(* ===== verification/PoolStore.v ===== *)
(** * The pool controller's books: what is written into them

    pool-controller/internal/repo: opening the database and its identity
    (state.go, regional.go), the regional terms and their acceptance
    (regional.go), their publication (terms_publication.go), the receiver sources
    (revenue_sources.go), work and round receipts (receipts.go, receipt_pages.go),
    and the generic writes with their guards (control_plane.go,
    regional_immutability.go, connected_pool.go).

    [pool] is the identity of the opened database and [now] the clock; a write
    runs as one transaction on the database. *)
From Stdlib Require Import Ascii.
From S2P Require Import Prelude.
From S2P Require Import GoBytes.
From S2P Require Import GoCodecs.
From S2P Require Import GoStrings.
From S2P Require Import Bolt.
From S2P Require Import ChainErrors.
From S2P Require Import Types.
From S2P Require Import WorkLedger.
From S2P Require Import PoolTypes.
From S2P Require Import PoolRevenue.

Open Scope record_scope.

(** The zero time, January 1 of year 1, comes before every other. *)
Definition zero_instant : Z := - 62135596800 * second.
Definition instant (t : option Z) : Z := default zero_instant t.
(* ===== verification/PoolRegional.v ===== *)
(** * Rounds, windows and payouts of a region

    pool-controller/internal/payoutpolicy: what the policy approves unattended;
    pool-controller/internal/repo: closing a round on complete evidence
    (regional_rounds.go, regional_corrections.go), closing a window of rounds
    (regional_window_accounting.go, regional_window_schedule.go), approving its
    batch (regional_approval.go), the life of a payout intent in the store
    (receipts.go) and the summary (regional_accounting_summary.go). *)
From Stdlib Require Import SpecFloat.
From S2P Require Import Prelude.
From S2P Require Import GoBytes.
From S2P Require Import GoCodecs.
From S2P Require Import GoStrings.
From S2P Require Import Bolt.
From S2P Require Import ChainErrors.
From S2P Require Import WorkLedger.
From S2P Require Import PoolTypes.
From S2P Require Import PoolRevenue.
From S2P Require Import PoolAccounting.
From S2P Require Import PoolStore.

(** ** The policy: when a batch may be approved without a person

    pool-controller/internal/payoutpolicy/policy.go.  The only floating-point
    number of the policy is a float64 of the Standard Library's [SpecFloat];
    [stat] says whether a file exists. *)
(** *** Floats *)
Definition prec : Z := 53.
Definition emax : Z := 1024.
(** [float64(n)] and the division of float64. *)
Definition float_of (n : Z) : spec_float := binary_normalize prec emax n 0 false.
Definition float_div (x y : spec_float) : spec_float := SFdiv prec emax x y.
Definition float_sub (x y : spec_float) : spec_float := SFsub prec emax x y.
(** [float64(ppm) / 1_000_000]. *)
Definition scale_of (ppm : Z) : spec_float := float_div (float_of ppm) (float_of 1000000).

Record AutoApprove := mkAutoApprove {
  aa_Enabled : bool;
  aa_MaxBatchWei : string;
  aa_MaxPerMemberWei : string;
  aa_RequireScaleGTE : spec_float;
  aa_MaxBatchesPerDay : Z;
}.
Record PayoutPolicy := mkPayoutPolicy {
  py_Shadow : bool;
  py_AutoApprove : AutoApprove;
}.
Definition no_policy : PayoutPolicy := mkPayoutPolicy false (mkAutoApprove false "" "" (S754_zero false) 0).

Record PolicyDecision := mkPolicyDecision {
  dc_Approved : bool;
  dc_Shadow : bool;
  dc_Reason : string;
  dc_PolicyHash : string;
}.
(** What a decision is made about. *)
Record Batch := mkBatch {
  ba_ModelB : bool;
  ba_TotalWei : string;
  ba_MaxPerMemberWei : string;
  ba_ScalePPM : Z;
  ba_Anomaly : string;
  ba_BatchesToday : Z;
}.

Definition decimal_string (s : string) : bool := bool_decide (is_Some (SetString10 s)).

Definition Policy_Validate (p : PayoutPolicy) : result string unit :=
  let a := py_AutoApprove p in
  if negb (aa_Enabled a) then Ok tt
  else if blank (aa_MaxBatchWei a) then Err "auto_approve.max_batch_wei is required when auto_approve is enabled"
  else if negb (decimal_string (aa_MaxBatchWei a)) then Err "auto_approve.max_batch_wei must be a decimal string"
  else if negb (blank (aa_MaxPerMemberWei a)) && negb (decimal_string (TrimSpace (aa_MaxPerMemberWei a)))
  then Err "auto_approve.max_per_member_wei must be a decimal string"
  else if SFltb (aa_RequireScaleGTE a) (float_of 0) || SFltb (float_of 1) (aa_RequireScaleGTE a)
  then Err "auto_approve.require_scale_gte must be between 0 and 1"
  else if aa_MaxBatchesPerDay a <? 0 then Err "auto_approve.max_batches_per_day must be >= 0"
  else Ok tt.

******

Task directions:
The output should be a character-exact copy of all entries.

Exercise response:
(* ===== verification/PoolStore.v ===== *)
(** * The pool controller's books: what is written into them

    pool-controller/internal/repo: opening the database and its identity
    (state.go, regional.go), the regional terms and their acceptance
    (regional.go), their publication (terms_publication.go), the receiver sources
    (revenue_sources.go), work and round receipts (receipts.go, receipt_pages.go),
    and the generic writes with their guards (control_plane.go,
    regional_immutability.go, connected_pool.go).

    [pool] is the identity of the opened database and [now] the clock; a write
    runs as one transaction on the database. *)
From Stdlib Require Import Ascii.
From S2P Require Import Prelude.
From S2P Require Import GoBytes.
From S2P Require Import GoCodecs.
From S2P Require Import GoStrings.
From S2P Require Import Bolt.
From S2P Require Import ChainErrors.
From S2P Require Import Types.
From S2P Require Import WorkLedger.
From S2P Require Import PoolTypes.
From S2P Require Import PoolRevenue.

Open Scope record_scope.

(** The zero time, January 1 of year 1, comes before every other. *)
Definition zero_instant : Z := - 62135596800 * second.
Definition instant (t : option Z) : Z := default zero_instant t.
(* ===== verification/PoolRegional.v ===== *)
(** * Rounds, windows and payouts of a region

    pool-controller/internal/payoutpolicy: what the policy approves unattended;
    pool-controller/internal/repo: closing a round on complete evidence
    (regional_rounds.go, regional_corrections.go), closing a window of rounds
    (regional_window_accounting.go, regional_window_schedule.go), approving its
    batch (regional_approval.go), the life of a payout intent in the store
    (receipts.go) and the summary (regional_accounting_summary.go). *)
From Stdlib Require Import SpecFloat.
From S2P Require Import Prelude.
From S2P Require Import GoBytes.
From S2P Require Import GoCodecs.
From S2P Require Import GoStrings.
From S2P Require Import Bolt.
From S2P Require Import ChainErrors.
From S2P Require Import WorkLedger.
From S2P Require Import PoolTypes.
From S2P Require Import PoolRevenue.
From S2P Require Import PoolAccounting.
From S2P Require Import PoolStore.

(** ** The policy: when a batch may be approved without a person

    pool-controller/internal/payoutpolicy/policy.go.  The only floating-point
    number of the policy is a float64 of the Standard Library's [SpecFloat];
    [stat] says whether a file exists. *)
(** *** Floats *)
Definition prec : Z := 53.
Definition emax : Z := 1024.
(** [float64(n)] and the division of float64. *)
Definition float_of (n : Z) : spec_float := binary_normalize prec emax n 0 false.
Definition float_div (x y : spec_float) : spec_float := SFdiv prec emax x y.
Definition float_sub (x y : spec_float) : spec_float := SFsub prec emax x y.
(** [float64(ppm) / 1_000_000]. *)
Definition scale_of (ppm : Z) : spec_float := float_div (float_of ppm) (float_of 1000000).

Record AutoApprove := mkAutoApprove {
  aa_Enabled : bool;
  aa_MaxBatchWei : string;
  aa_MaxPerMemberWei : string;
  aa_RequireScaleGTE : spec_float;
  aa_MaxBatchesPerDay : Z;
}.
Record PayoutPolicy := mkPayoutPolicy {
  py_Shadow : bool;
  py_AutoApprove : AutoApprove;
}.
Definition no_policy : PayoutPolicy := mkPayoutPolicy false (mkAutoApprove false "" "" (S754_zero false) 0).

Record PolicyDecision := mkPolicyDecision {
  dc_Approved : bool;
  dc_Shadow : bool;
  dc_Reason : string;
  dc_PolicyHash : string;
}.
(** What a decision is made about. *)
Record Batch := mkBatch {
  ba_ModelB : bool;
  ba_TotalWei : string;
  ba_MaxPerMemberWei : string;
  ba_ScalePPM : Z;
  ba_Anomaly : string;
  ba_BatchesToday : Z;
}.

Definition decimal_string (s : string) : bool := bool_decide (is_Some (SetString10 s)).

Definition Policy_Validate (p : PayoutPolicy) : result string unit :=
  let a := py_AutoApprove p in
  if negb (aa_Enabled a) then Ok tt
  else if blank (aa_MaxBatchWei a) then Err "auto_approve.max_batch_wei is required when auto_approve is enabled"
  else if negb (decimal_string (aa_MaxBatchWei a)) then Err "auto_approve.max_batch_wei must be a decimal string"
  else if negb (blank (aa_MaxPerMemberWei a)) && negb (decimal_string (TrimSpace (aa_MaxPerMemberWei a)))
  then Err "auto_approve.max_per_member_wei must be a decimal string"
  else if SFltb (aa_RequireScaleGTE a) (float_of 0) || SFltb (float_of 1) (aa_RequireScaleGTE a)
  then Err "auto_approve.require_scale_gte must be between 0 and 1"
  else if aa_MaxBatchesPerDay a <? 0 then Err "auto_approve.max_batches_per_day must be >= 0"
  else Ok tt.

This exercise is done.